PLASMID TRANSFER AND SEGREGATION IN LACTOBACILLUS-CURVATUS LTH1432 INVITRO AND DURING SAUSAGE FERMENTATIONS

The transfer and segregation of natural and recombinant plasmids in Lactobacillus curvatus LTH1432 were investigated in vitro, and during the fermentation of sausages. In vitro, the plasmids pAM-beta-1 and pNZ12 were maintained after 100 generations to 80 and 50%, respectively. Plasmids pCA44 and pIL253 were found in less than 5% of the cells isolated after 50 and 40 generations, respectively. During sausage fermentation, plasmids pAM-beta-1 and pNZ12 were present in more than 95% of the isolates from MRSS plates, whereas plasmids pCA44 and pIL253 were found in 50-80% of the isolates.
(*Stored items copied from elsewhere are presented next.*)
(* ===== verification/ChangeLaws.v ===== *)
(** What the writes on change sets leave alone: of everything they do but the
    statements on change sets and on the project's row, neither the change sets
    nor the rows of projects see anything. *)

From stdpp Require Import pretty sorting.
From S2P Require Import Prelude Effects OperationCore OperationStore OperationTheorems OperationEffect Workspace Permission PermissionTheorems MemberStore MemberLaws Membership MembershipLaws OperationRunner RunnerLaws RoadmapModel RoadmapStore RouteObjects Templates Roadmap RoadmapLaws RoadmapHistory RoadmapSound RoadmapCommit RoadmapSteps RouteLaws ImpactStore ImpactStoreLaws Lineage Assessment AssessmentLaws Stabilization StabilizationSteps Impact ImpactService FaultInjection ImpactLaws ImpactWrites ImpactMoves ImpactRaising ChangeStore ChangeDrafts ChangeApply ChangeInverse ChangeService.

(** ** The parts of the program outside change sets

    Those that answer a question only read; those that write (provenance, the
    fields of agents, archives, template copies, confirmations) leave the rows
    of projects alone. *)

Class ChangePortLaws {X} (world : World X) (ports : ImpactPorts X) (changes : ChangePorts X) := {
  batch_reads p deltas : reads (ip_card_batch ports p deltas);
  sources_reads p delta : reads (ip_delta_sources ports p delta);
  invalidate_rows pid ids : keeps tb_projects (ip_invalidate ports pid ids);
  preflight_rows recheck ctx actor pid id : ip_preflight ports = Some recheck -> keeps tb_projects (recheck ctx actor pid id);
  project_rows ctx actor pid : keeps tb_projects (ip_project ports ctx actor pid);
  hints_rows change p target : keeps tb_projects (ip_hints ports change p target);
  snapshot_rows p : keeps tb_projects (wd_provenance world p);
  objects_rows actor before next reason delta : keeps tb_projects (wd_apply world actor before next reason delta);
  chapters_reads pid : reads (cp_chapters changes pid);
  chapter_sources_reads pid id : reads (cp_chapter_sources changes pid id);
  version_sources_reads pid id version : reads (cp_version_sources changes pid id version);
  template_rows ctx actor p : keeps tb_projects (cp_resolve_template changes ctx actor p);
  proposal_reads p delta : reads (cp_proposal changes p delta);
  has_history_reads pid id : reads (cp_has_history changes pid id);
  put_history_rows change snapshot : keeps tb_projects (cp_put_history changes change snapshot);
  agent_fields_rows ctx p change input : keeps tb_projects (cp_agent_fields changes ctx p change input);
  agent_edit_rows ctx p old next input : keeps tb_projects (cp_agent_edit changes ctx p old next input);
  definition_rows ctx actor p requested plan : keeps tb_projects (cp_definition changes ctx actor p requested plan);
  recheck_rows ctx actor upgrade : keeps tb_projects (cp_recheck changes ctx actor upgrade);
  removals_rows ctx actor p definition values refs : keeps tb_projects (cp_removals changes ctx actor p definition values refs);
  restores_rows ctx actor p source refs : keeps tb_projects (cp_restores changes ctx actor p source refs);
  mark_removed_rows actor p next records : keeps tb_projects (cp_mark_removed changes actor p next records);
  copy_rows actor pid version definition : keeps tb_projects (cp_copy changes actor pid version definition);
  policy_rows actor p change copy : keeps tb_projects (cp_policy changes actor p change copy);
  policy_basis_rows actor p change : keeps tb_projects (cp_policy_basis changes actor p change);
  inherit_rows ctx actor change p : keeps tb_projects (cp_inherit changes ctx actor change p);
  bind_rows actor p overrides : keeps tb_projects (cp_bind changes actor p overrides);
  inverse_upgrade_rows ctx actor p source : keeps tb_projects (cp_inverse_upgrade changes ctx actor p source);
  audit_writer write event : cp_business_audit changes = Some write ->
    write event = on_tables (RecordAudit (sv_db (wd_service world)) event) \/ exists err, write event = fail err;
  task_writer : delivering world (ip_writer ports)
}.

#[export] Hint Resolve batch_reads sources_reads chapters_reads chapter_sources_reads version_sources_reads proposal_reads
  has_history_reads : effects.

(** What the frames below observe: the change sets, and the rows of projects. *)
Definition still (w : roadmap) := (rm_changes w, tb_projects (rm_tables w)).

Lemma still_changes w w' : still w' = still w -> rm_changes w' = rm_changes w.
Proof. intros E. exact (f_equal fst E). Qed.
Lemma still_rows w w' : still w' = still w -> tb_projects (rm_tables w') = tb_projects (rm_tables w).
Proof. intros E. exact (f_equal snd E). Qed.

Lemma still_reads {A} (m : RM A) : reads m -> keeps still m.
Proof. intros R w. by rewrite (reads_run m w R). Qed.

Lemma still_tables {A} (m : T A) : keeps tb_projects m -> keeps still (on_tables m).
Proof. intros K w. unfold on_tables, still. specialize (K (rm_tables w)). destruct (m (rm_tables w)) as [t r]. by apply (f_equal (pair (rm_changes w))). Qed.

Lemma still_asks {A} (m : T A) : reads m -> keeps still (on_tables m).
Proof. intros R. by apply still_reads, reads_on_tables. Qed.

Lemma undisturbed_rows {A} (m : T A) : calm undisturbed m -> keeps tb_projects m.
Proof. intros C w. apply (meq_projects _ _ (und_membership _ _ (C w))). Qed.

Lemma reads_rows {A} (m : T A) : reads m -> keeps tb_projects m.
Proof. intros R w. by rewrite (reads_run m w R). Qed.

Lemma keeps_of_result {A V} (I : roadmap -> V) (r : res error A) : keeps I (of_result r).
Proof. destruct r; [apply keeps_ret|apply keeps_fail]. Qed.

Lemma keeps_returned {V} (I : roadmap -> V) o : keeps I (returned o : RM unit).
Proof. by intros w; destruct o. Qed.

Lemma keeps_proposed {A V} (I : roadmap -> V) (o : option A) f : (forall a, keeps I (f a)) -> keeps I (proposed o f).
Proof. intros K. destruct o; [apply K|apply keeps_fail]. Qed.

#[export] Hint Resolve still_reads still_tables still_asks undisturbed_rows keeps_of_result keeps_returned keeps_proposed
  keeps_here keeps_rm_each keeps_rm_traverse : effects.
The presence of plasmids pIL253 and pCA44 in L. curvatus LTH1432 resulted in a loss of the ability to compete with fortuitous meat borne strains. An influence of fortuitous antibiotic-resistant lactobacilli in meat with the in situ experiments can be excluded due to their very low numbers. Lactobacillus strains were isolated from the raw materials at frequencies of approx. 50 cells/g, which were resistant to chloramphenicol or erythromycin. To assess the potential of natural plasmid transfer among meat lactobacilli and to what extent it occurs in fermenting foods, a model system employing plasmid pAM-beta-1 was developed. In vitro, plasmid pAM-beta-1 was conjugally transferred from Enterococcus faecalis to L. curvatus LTH1432 and between strains of L. curvatus at frequencies of 2.1 x 10(-7) and 8 x 10(-6) transconjugants per recipient, respectively. in fermenting sausages, the transfer rate of plasmid pAM-beta-1 from L. curvatus LTH1432 (pAM-beta-1) to L. curvatus LTH1432 (pNZ12) was 1.3 x 10(-6) and hence, in the same order of magnitude as in vitro. With the model system described, first insights are provided in the behaviour of genetically modified starter organisms in fermenting foods.